(* ===== verification/Syscall.v ===== *)
(** * System calls (syscall.h, user_syscall.h)

    The user side of system calls: the macros that generate a stub put the
    number of the call and its arguments into registers and execute
    [int $0x80]. What the instruction does is read from the interrupt
    descriptor table of Descriptors; what the code at the address of a gate does
    to the registers is a parameter, since no kernel code answers the calls. *)

From S2P Require Import Prelude BootMem Descriptors.

Definition SYSCALL_VECTOR : Z := 0x80.

Definition __NR_sys_syscall_test : Z := 0.
Definition __NR_sys_cputstr : Z := 1.
Definition __NR_sys_cgetstr : Z := 2.
Definition __NR_sys_cprintf : Z := 3.
Definition __NR_sys_system_info : Z := 4.
Definition __NR_sys_turnoff : Z := 5.
Definition __NR_sys_open : Z := 6.
Definition __NR_sys_close : Z := 7.
Definition __NR_sys_read : Z := 8.
Definition __NR_sys_write : Z := 9.

(** ** The instruction *)

(** What the processor does at [int $vector], with privilege [cpl]: the checks
    of the limit, the type, the privilege and the presence of the gate, in this
    order. An error code names the vector. *)
Inductive delivery :=
| Enters (rip : Z)
| GeneralProtection (code : Z)
| NotPresent (code : Z).

Definition soft_int (idtr : desc_ptr) (t : list idt_desc) (cpl vector : Z) : delivery :=
  let code := 8 * vector + 2 in
  if size idtr <? 16 * vector + 15 then GeneralProtection code
  else match t !! Z.to_nat vector with
  | None => GeneralProtection code
  | Some d =>
      if negb ((gate_type d =? 14) || (gate_type d =? 15)) then GeneralProtection code
      else if gate_dpl d <? cpl then GeneralProtection code
      else if negb (gate_present d) then NotPresent code
      else Enters (gate_offset d)
  end.

(** The registers the stubs name. *)
Record regs := { rax : Z; rbx : Z; rcx : Z; rdx : Z }.

(** [int $0x80] in a program of privilege [cpl]: the registers when the program
    goes on, [code rip] being what the code at [rip] does to them, or the fault
    that is raised instead. *)
Definition int_0x80 (idtr : desc_ptr) (t : list idt_desc) (cpl : Z)
    (code : Z -> regs -> regs) (r : regs) : regs + delivery :=
  match soft_int idtr t cpl SYSCALL_VECTOR with
  | Enters rip => inl (code rip r)
  | fault => inr fault
  end.

(** ** The stubs *)

(** The registers at the [int], with the operands of each macro. *)
Definition syscall_regs (nr : Z) (args : list Z) (r : regs) : regs :=
  {| rax := nr;
     rbx := default (rbx r) (s64 <$> args !! 0%nat);
     rcx := default (rcx r) (s64 <$> args !! 1%nat);
     rdx := default (rdx r) (s64 <$> args !! 2%nat) |}.

(** [__res], the register [rax] after the instruction [int80], as the [int]
    the stubs return. *)
Definition __res (o : regs + delivery) : Z + delivery :=
  match o with inl r => inl (s32 (rax r)) | inr fault => inr fault end.

Definition _syscall0 (nr : Z) (int80 : regs -> regs + delivery) (r : regs) : Z + delivery :=
  __res (int80 (syscall_regs nr [] r)).

Definition _syscall1 (nr arg1 : Z) (int80 : regs -> regs + delivery) (r : regs) : Z + delivery :=
  __res (int80 (syscall_regs nr [arg1] r)).

Definition _syscall2 (nr arg1 arg2 : Z) (int80 : regs -> regs + delivery) (r : regs) : Z + delivery :=
  __res (int80 (syscall_regs nr [arg1; arg2] r)).

Definition _syscall3 (nr arg1 arg2 arg3 : Z) (int80 : regs -> regs + delivery) (r : regs) : Z + delivery :=
  __res (int80 (syscall_regs nr [arg1; arg2; arg3] r)).

(** ** Lemmas *)

(** A gate of the table. *)
Lemma soft_int_gate idtr t cpl vector ty handler :
  size idtr = 4096 -> 0 <= vector < 256 -> t !! Z.to_nat vector = Some (gate ty handler) ->
  0 <= handler < 2 ^ 64 -> ty ∈ [DESTYPE_INT; DESTYPE_TRAP; DESTYPE_SYS] ->
  soft_int idtr t cpl vector
  = if (if decide (ty = DESTYPE_SYS) then 3 else 0) <? cpl then GeneralProtection (8 * vector + 2)
    else Enters handler.
Proof.
  intros Hs Hv Ht Hh Hty. unfold soft_int. rewrite Hs, (proj2 (Z.ltb_ge _ _)), Ht by lia.
  rewrite gate_decodes by done. rewrite !elem_of_cons in Hty.
  destruct Hty as [->|[->|[->|Hty]]]; [done..|]. by apply not_elem_of_nil in Hty.
Qed.

(** ** Properties *)

(** The four stubs called with one instruction and one state of the registers. *)
Definition calls (nr a1 a2 a3 : Z) (int80 : regs -> regs + delivery) (r : regs) : list (Z + delivery) :=
  [_syscall0 nr int80 r; _syscall1 nr a1 int80 r; _syscall2 nr a1 a2 int80 r; _syscall3 nr a1 a2 a3 int80 r].

(** What the four calls have in the registers when the handler begins: the
    number in rax, the arguments as 64-bit numbers in rbx, rcx and rdx, and in
    the registers a stub does not use what was there. *)
Definition passed (nr a1 a2 a3 : Z) (r : regs) : list regs :=
  [{| rax := nr; rbx := rbx r; rcx := rcx r; rdx := rdx r |};
   {| rax := nr; rbx := s64 a1; rcx := rcx r; rdx := rdx r |};
   {| rax := nr; rbx := s64 a1; rcx := s64 a2; rdx := rdx r |};
   {| rax := nr; rbx := s64 a1; rcx := s64 a2; rdx := s64 a3 |}].

Lemma calls_refused nr a1 a2 a3 idtr t cpl code r n :
  soft_int idtr t cpl SYSCALL_VECTOR = GeneralProtection n ->
  calls nr a1 a2 a3 (int_0x80 idtr t cpl code) r = replicate 4 (inr (GeneralProtection n)).
Proof. intros E. unfold calls, _syscall0, _syscall1, _syscall2, _syscall3, int_0x80. by rewrite E. Qed.

Lemma calls_enter nr a1 a2 a3 idtr t cpl code r rip :
  soft_int idtr t cpl SYSCALL_VECTOR = Enters rip ->
  calls nr a1 a2 a3 (int_0x80 idtr t cpl code) r
  = (fun q => inl (s32 (rax (code rip q)))) <$> passed nr a1 a2 a3 r.
Proof. intros E. unfold calls, _syscall0, _syscall1, _syscall2, _syscall3, int_0x80. by rewrite E. Qed.

(** C35: system calls are not served. In the table [idt_init] builds, the
    vector of system calls has no gate of its own. A call through any of the
    stubs from a user program, whose privilege is 3, is a general protection
    fault with the error code 0x402, which enters the handler of that
    exception. In the kernel a call enters [_ignore_isr] with what the stub
    passes and returns what that leaves in rax, which is the number of the call,
    since the stub restores the register ([stubs_call_handlers]).
    Once [set_system_gate] has installed a handler, a stub called from any
    privilege enters it with the number in rax, its arguments in rbx, rcx and
    rdx and the other registers as they were, and returns the low half of what
    the handler leaves in rax as a signed number. *)
Theorem syscalls_not_served e b :
  bm_ok b -> bootmem_page_index b + 1 < bootmem_page_max b ->
  0 <= _ignore_isr e < 2 ^ 64 -> 0 <= _general_protection e < 2 ^ 64 ->
  exists t idtr b', idt_init e b = Ret (t, idtr, b') /\
    soft_int idtr t 0 13 = Enters (_general_protection e) /\
    forall nr a1 a2 a3 code r,
      calls nr a1 a2 a3 (int_0x80 idtr t 3 code) r = replicate 4 (inr (GeneralProtection 0x402)) /\
      calls nr a1 a2 a3 (int_0x80 idtr t 0 code) r
      = (fun q => inl (s32 (rax (code (_ignore_isr e) q)))) <$> passed nr a1 a2 a3 r /\
      forall handler cpl, 0 <= handler < 2 ^ 64 -> 0 <= cpl <= 3 ->
        exists t', set_system_gate SYSCALL_VECTOR handler t = Ret t' /\
          calls nr a1 a2 a3 (int_0x80 idtr t' cpl code) r
          = (fun q => inl (s32 (rax (code handler q)))) <$> passed nr a1 a2 a3 r.
Proof.
  intros Hb Hm Hi Hg. destruct (idt_init_spec e b Hb Hm) as (t & E & Hl & Ht).
  do 3 eexists. split; [exact E|]. split.
  { by rewrite (soft_int_gate _ _ _ _ DESTYPE_TRAP (_general_protection e)) by (done || by apply Ht || set_solver). }
  intros nr a1 a2 a3 code r. split; [|split].
  - apply calls_refused.
    by rewrite (soft_int_gate _ _ _ _ DESTYPE_TRAP (_ignore_isr e)) by (done || by apply Ht || set_solver).
  - apply calls_enter.
    by rewrite (soft_int_gate _ _ _ _ DESTYPE_TRAP (_ignore_isr e)) by (done || by apply Ht || set_solver).
  - intros handler cpl Hh Hc. unfold set_system_gate. change (SYSCALL_VECTOR <? IDT_SIZE) with true.
    cbn beta iota. rewrite aset_lt by (rewrite Hl; done). eexists. split; [reflexivity|].
    apply calls_enter. rewrite (soft_int_gate _ _ _ _ DESTYPE_SYS handler); [|done|done| |done|set_solver].
    + rewrite decide_True by done. by rewrite (proj2 (Z.ltb_ge _ _)) by lia.
    + apply list_lookup_insert_eq. rewrite Hl. unfold SYSCALL_VECTOR. lia.
Qed.

(** A handler at 0xFFFF800000200000 that adds the arguments. *)
Definition sample_code (rip : Z) (r : regs) : regs :=
  if rip =? 0xFFFF800000200000
  then {| rax := rbx r + rcx r + rdx r; rbx := rbx r; rcx := rcx r; rdx := rdx r |} else r.

Lemma syscalls_not_served_witness :
  exists t idtr b', idt_init (sample_entries_at 0xFFFF800000100000) sample_heap = Ret (t, idtr, b') /\
    calls __NR_sys_write 1 2 (- 10) (int_0x80 idtr t 0 sample_code) {| rax := 0; rbx := 0; rcx := 0; rdx := 0 |}
    = replicate 4 (inl 9) /\
    exists t', set_system_gate SYSCALL_VECTOR 0xFFFF800000200000 t = Ret t' /\
      calls __NR_sys_write 1 2 (- 10) (int_0x80 idtr t' 3 sample_code) {| rax := 0; rbx := 0; rcx := 0; rdx := 0 |}
      = [inl 0; inl 1; inl 3; inl (- 7)].
Proof.
  destruct (syscalls_not_served (sample_entries_at 0xFFFF800000100000) sample_heap)
    as (t & i & b' & E & _ & H).
  - split; simpl; lia.
  - simpl. lia.
  - simpl. lia.
  - simpl. lia.
  - exists t, i, b'. split; [exact E|].
    destruct (H __NR_sys_write 1 2 (- 10) sample_code {| rax := 0; rbx := 0; rcx := 0; rdx := 0 |})
      as (_ & Hk & Hu).
    split; [rewrite Hk; reflexivity|].
    destruct (Hu 0xFFFF800000200000 3) as (t' & Et & Hc); [lia | lia |].
    exists t'. split; [exact Et|]. rewrite Hc. reflexivity.
Defined.
(* ===== verification/Interrupts.v ===== *)
(** * Interrupts (irq_handler.c, io_apic.c, pic8259.c, apic.h)

    The dispatch of device interrupts: the table of handlers, the gates of the
    interrupt entry points, the task priority and the end-of-interrupt register
    of the local APIC around a handler, the redirection table of the I/O APIC
    and the masks of the 8259A. Devices are given by an interface with the
    registers the kernel uses; messages are in Messages. *)

From S2P Require Import Prelude BitOps BootMem Descriptors.

(** ** Constants *)

Definition APIC_TASKPRI : Z := 0x80.
Definition APIC_EOI : Z := 0xB0.
Definition MAX_IRQ : Z := 32.
Definition VECTOR_BASE : Z := 0x20.
Definition IRQ_TO_VECTOR (num : Z) : Z := num + VECTOR_BASE.

Definition IO_APIC_VERSION : Z := 0x1.
Definition GET_IO_APIC_ENTRY (x : Z) : Z := Z.land (Z.shiftr x 16) 0xFF.
Definition IO_APIC_REDTBL_BASE : Z := 0x10.
Definition SET_IO_APIC_DEST (x : Z) : Z := u64 (Z.shiftl (Z.land x 0xFF) 56).
Definition IO_APIC_IRQ_MASK : Z := Z.shiftl 1 16.
Definition IO_APIC_TRIG_MODE : Z := Z.shiftl 1 15.
Definition IO_APIC_INTPOL : Z := Z.shiftl 1 13.
Definition IO_APIC_DESTMOD : Z := Z.shiftl 1 11.
Definition IO_APIC_DELMOD_FIX : Z := Z.shiftl 0 8.
Definition CAOS_SUCCESS : Z := 0.

(** ** The devices *)

(** The registers of the local APIC, the select register and the window of the
    I/O APIC, and the output ports. [tpr] is the task priority in force,
    [redirection d r] the register [r] behind the window. The laws are the
    documented behaviour of the registers. *)
Class Device (D : Type) := {
  apic_read : Z -> D -> Z * D;
  apic_write : Z -> Z -> D -> D;
  io_select : Z -> D -> D;
  io_window_read : D -> Z * D;
  io_window_write : Z -> D -> D;
  outb : Z -> Z -> D -> D;
  tpr : D -> Z;
  redirection : D -> Z -> Z;
  apic_read_tpr d : apic_read APIC_TASKPRI d = (tpr d, d);
  apic_write_tpr v d : 0 <= v < 2 ^ 32 -> tpr (apic_write APIC_TASKPRI v d) = v;
  apic_write_eoi v d : tpr (apic_write APIC_EOI v d) = tpr d;
  io_window_read_select r d :
    exists d', io_window_read (io_select r d) = (redirection d r, d') /\
      forall q, redirection d' q = redirection d q;
  io_window_write_select r v d q :
    redirection (io_window_write v (io_select r d)) q = if decide (q = r) then v else redirection d q
}.

Section Interrupts.
Context {D : Type} `{Device D}.

(** A handler takes the number of the interrupt. *)
Definition irq_handler_t : Type := Z -> D -> res D.

(** The handlers (NULL is [None]), the interrupt descriptor table, the devices. *)
Record irq_state := {
  irq_handler : list (option irq_handler_t);
  idt_table : list idt_desc;
  device : D
}.

Definition with_device (d : D) (st : irq_state) : irq_state :=
  {| irq_handler := irq_handler st; idt_table := idt_table st; device := d |}.

(** ** The I/O APIC *)

Definition io_apic_read (reg : Z) (d : D) : Z * D := io_window_read (io_select (u32 reg) d).

Definition io_apic_write (reg value : Z) (d : D) : D :=
  io_window_write (u32 value) (io_select (u32 reg) d).
(* ===== verification/Messages.v ===== *)
(** * The messages of the kernel (every call of caos_printf)

    The other components leave their messages out; this file has them all: for
    each source file the calls of [caos_printf] with their format and the kinds
    of their arguments, those the preprocessor keeps and those of the
    debugging output. [caos_printf] renders into 128 bytes without a bound, so
    it has to be shown that no message is longer. *)

From Stdlib Require Import String.
From S2P Require Import Prelude CString Screen Printf Console Exceptions.

#[local] Open Scope list_scope.
#[local] Open Scope Z_scope.

(** ** Messages *)

(** What is passed: a number, one number only, a character, or a string of at
    most [k] characters. *)
Inductive kind := Num | Const (n : Z) | Chr | Str (k : nat).

(** A call: its line, whether the preprocessor keeps it, and what it passes. *)
Record message := { m_line : Z; m_kept : bool; m_format : list Z; m_kinds : list kind }.

#[global] Instance kind_eq_dec : EqDecision kind.
Proof. solve_decision. Defined.

#[global] Instance message_eq_dec : EqDecision message.
Proof. solve_decision. Defined.

Definition call (line : Z) (format : list Z) (kinds : list kind) : message :=
  {| m_line := line; m_kept := true; m_format := format; m_kinds := kinds |}.

Definition debug_call (line : Z) (format : list Z) (kinds : list kind) : message :=
  {| m_line := line; m_kept := false; m_format := format; m_kinds := kinds |}.

Definition no_deletion : list Z -> Prop := Forall (fun c => c <> 8).

(** Argument and kind agree. A character or string that deletes is left
    out: what a message deletes depends on the screen. *)
Definition arg_of (k : kind) (a : vararg) : Prop :=
  match k, a with
  | Num, VNum n => - 2 ^ 63 < n < 2 ^ 63
  | Const c, VNum n => n = c /\ - 2 ^ 63 < n < 2 ^ 63
  | Chr, VNum n => 0 <= n < 256 /\ n <> 8
  | Str k, VStr p s => (length s <= k)%nat /\ no_deletion s
  | _, _ => False
  end.

(** The longest text of a conversion; nothing when it does not take the kind. *)
Definition widest (conv : Z) (k : kind) : option nat :=
  match k with
  | Num => if conv =? 100 then Some 20%nat else if conv =? 120 then Some 16%nat else None
  | Const n => if (conv =? 100) || (conv =? 120) then length <$> render_arg conv (VNum n) else None
  | Chr => if conv =? 99 then Some 1%nat else None
  | Str k => if conv =? 115 then Some k else None
  end.

(** The longest text of a format; nothing when it does not fit its
    arguments. *)
Fixpoint bound (f : list Z) (ks : list kind) : option nat :=
  match f with
  | [] => match ks with [] => Some 0%nat | _ => None end
  | x :: f' =>
      match f' with
      | y :: f'' =>
          if (x =? 37) && is_conv y then
            match ks with
            | k :: ks' => o ← widest y k; Nat.add o <$> bound f'' ks'
            | [] => None
            end
          else S <$> bound f' ks
      | [] => match ks with [] => Some 1%nat | _ => None end
      end
  end.

(** The message fits its arguments and the buffer, with the NUL. *)
Definition fits (m : message) : bool :=
  match bound (m_format m) (m_kinds m) with
  | Some n => (n <? 128)%nat && forallb (fun c => negb (c =? 8)) (m_format m)
  | None => false
  end.

(** ** The calls *)

(** A negative [int] comes as the word with its upper half clear. A name of a
    cache or a zone is given 32 characters. *)

Definition apic_messages : list message := [
    debug_call 48 (bytes_of "local apic version=%x" ++ [10]) [Num];
    debug_call 56 (bytes_of "local apic version=%x" ++ [10]) [Num];
    debug_call 85 (bytes_of "Getting old ID: %x" ++ [10]) [Num];
    debug_call 86 (bytes_of "Getting test ID: %x" ++ [10]) [Num];
    debug_call 127 (bytes_of "ISR SETTING [%x]") [Num];
    call 146 (bytes_of "Init local timer of CPU #%d ") [Num];
    debug_call 169 (bytes_of "APIC_LVTT=%x" ++ [10]) [Num];
    call 173 (bytes_of "..success" ++ [10]) [];
    call 178 (bytes_of "..fail" ++ [10]) [];
    call 205 (bytes_of "This is not BSP! Please reboot system." ++ [10]) [];
    call 212 ([10] ++ bytes_of "Cannot verify BSP's Local APIC!!" ++ [10]) [];
    debug_call 284 (bytes_of "SPIV=%x") [Num];
    debug_call 285 (bytes_of "LINT0=%x" ++ [10]) [Num];
    debug_call 286 (bytes_of "LINT1=%x") [Num];
    debug_call 287 (bytes_of "error=%x" ++ [10]) [Num];
    debug_call 288 (bytes_of "perfor=%x") [Num];
    debug_call 289 (bytes_of "therm=%x" ++ [10]) [Num];
    call 304 (bytes_of "enabled" ++ [10]) []].

Definition except_handler_messages : list message := [
    call 12 (exception_format divide_error) [Num; Num];
    call 19 (exception_format debug) [Num; Num];
    call 25 (exception_format nmi) [Num; Num];
    call 31 (exception_format int3) [Num; Num];
    call 37 (exception_format overflow) [Num; Num];
    call 43 (exception_format bounds) [Num; Num];
    call 49 (exception_format invalid_op) [Num; Num];
    call 55 (exception_format device_not_available) [Num; Num];
    call 61 (exception_format doublefault_fn) [Num; Num];
    call 67 (exception_format coprocessor_segment_overrun) [Num; Num];
    call 73 (exception_format invalid_TSS) [Num; Num];
    call 79 (exception_format segment_not_present) [Num; Num];
    call 85 (exception_format stack_segment) [Num; Num];
    call 91 (exception_format general_protection) [Num; Num];
    call 97 (exception_format page_fault) [Num; Num];
    call 103 (exception_format coprocessor_error) [Num; Num];
    call 109 (exception_format alignment_check) [Num; Num];
    call 115 (exception_format machine_check) [Num; Num];
    call 121 (exception_format simd_coprocessor_error) [Num; Num]].

Definition gdt_messages : list message := [
    call 79 (bytes_of "TSS address=%x" ++ [10]) [Num];
    debug_call 111 (bytes_of "%d desc copy" ++ [10]) [Num];
    debug_call 114 (bytes_of "%x" ++ [10]) [Num];
    call 121 (bytes_of "GDT table at %x" ++ [10]) [Num]].

Definition idt_messages : list message := [
    call 69 (bytes_of "IDT table at %x" ++ [10]) [Num]].

Definition io_apic_messages : list message := [
    call 99 (bytes_of "IO APIC ID=%x" ++ [10]) [Num];
    call 100 (bytes_of "IO APIC VER=%x ") [Num];
    call 101 (bytes_of "IO APIC Entry=%d" ++ [10]) [Num]].

Definition irq_handler_messages : list message := [
    call 73 (bytes_of "Unknown interrupt occur, <irq=%d>" ++ [10]) [Num];
    debug_call 94 (bytes_of "Register irq#%d Handler=%x" ++ [10]) [Num; Num];
    debug_call 145 (bytes_of "IRQ[0x%x] occured" ++ [10]) [Num];
    debug_call 156 (bytes_of "end IRQ[0x%x]" ++ [10]) [Num]].

Definition keyboard_messages : list message := [
    call 88 (bytes_of "Initialize keyboard..") [];
    call 92 (bytes_of "OK" ++ [10]) [];
    call 94 (bytes_of "ERROR" ++ [10]) [];
    debug_call 120 (bytes_of "KEYBOARD [%x]" ++ [10]) [Num];
    debug_call 134 (bytes_of "numlock pressed" ++ [10]) [];
    debug_call 141 (bytes_of "capslock pressed" ++ [10]) [];
    debug_call 148 (bytes_of "scroll-lock pressed" ++ [10]) [];
    debug_call 155 (bytes_of "left_shift pressed" ++ [10]) [];
    debug_call 162 (bytes_of "left-shift released" ++ [10]) [];
    debug_call 181 (bytes_of "left-ctrl pressed" ++ [10]) [];
    debug_call 188 (bytes_of "left-ctrl released" ++ [10]) [];
    debug_call 195 (bytes_of "alt pressed" ++ [10]) [];
    debug_call 202 (bytes_of "alt released" ++ [10]) [];
    call 241 ([10]) [];
    call 249 (bytes_of "%c") [Chr]].

Definition main_messages : list message := [
    call 34 (bytes_of "Hello! I am BSP!!" ++ [10]) [];
    call 36 (bytes_of "Hello!! I am AP!! I am running??" ++ [10]) [];
    call 50 (bytes_of "Hello, CaOS. Test printf <%d,%d,%d,%d,%d,%d,0x%x>" ++ [10]) [Const 0; Const 1; Const 0xfffffffd; Const (-4); Const 0xfffffffb; Const 6; Const 0xa];
    call 52 (bytes_of "size int=%d, long=%d, long long=%d" ++ [10]) [Const 4; Const 8; Const 8];
    call 58 (bytes_of "PML4[0]=%x, PDP[0]=%x" ++ [10] ++ bytes_of " PDE[0]=%x, PTE[0]=%x" ++ [10]) [Num; Num; Num; Num];
    call 134 ([10] ++ bytes_of "### MAKE PROCESS MANAGEMENT!! ###" ++ [10]) []].

Definition memory_messages : list message := [
    call 96 (bytes_of "zone[%s] size=%d, mem_map=%x, free=%d" ++ [10]) [Str 32; Num; Num; Num]].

########

WHAT TO WORK ON
Please output exactly the lines between the one holding "Lemma soft_int_gate idtr" and the one holding "soft_int idtr t cpl vector" in the records above, inclusive, and nothing more.

SOLUTION
Lemma soft_int_gate idtr t cpl vector ty handler :
  size idtr = 4096 -> 0 <= vector < 256 -> t !! Z.to_nat vector = Some (gate ty handler) ->
  0 <= handler < 2 ^ 64 -> ty ∈ [DESTYPE_INT; DESTYPE_TRAP; DESTYPE_SYS] ->
  soft_int idtr t cpl vector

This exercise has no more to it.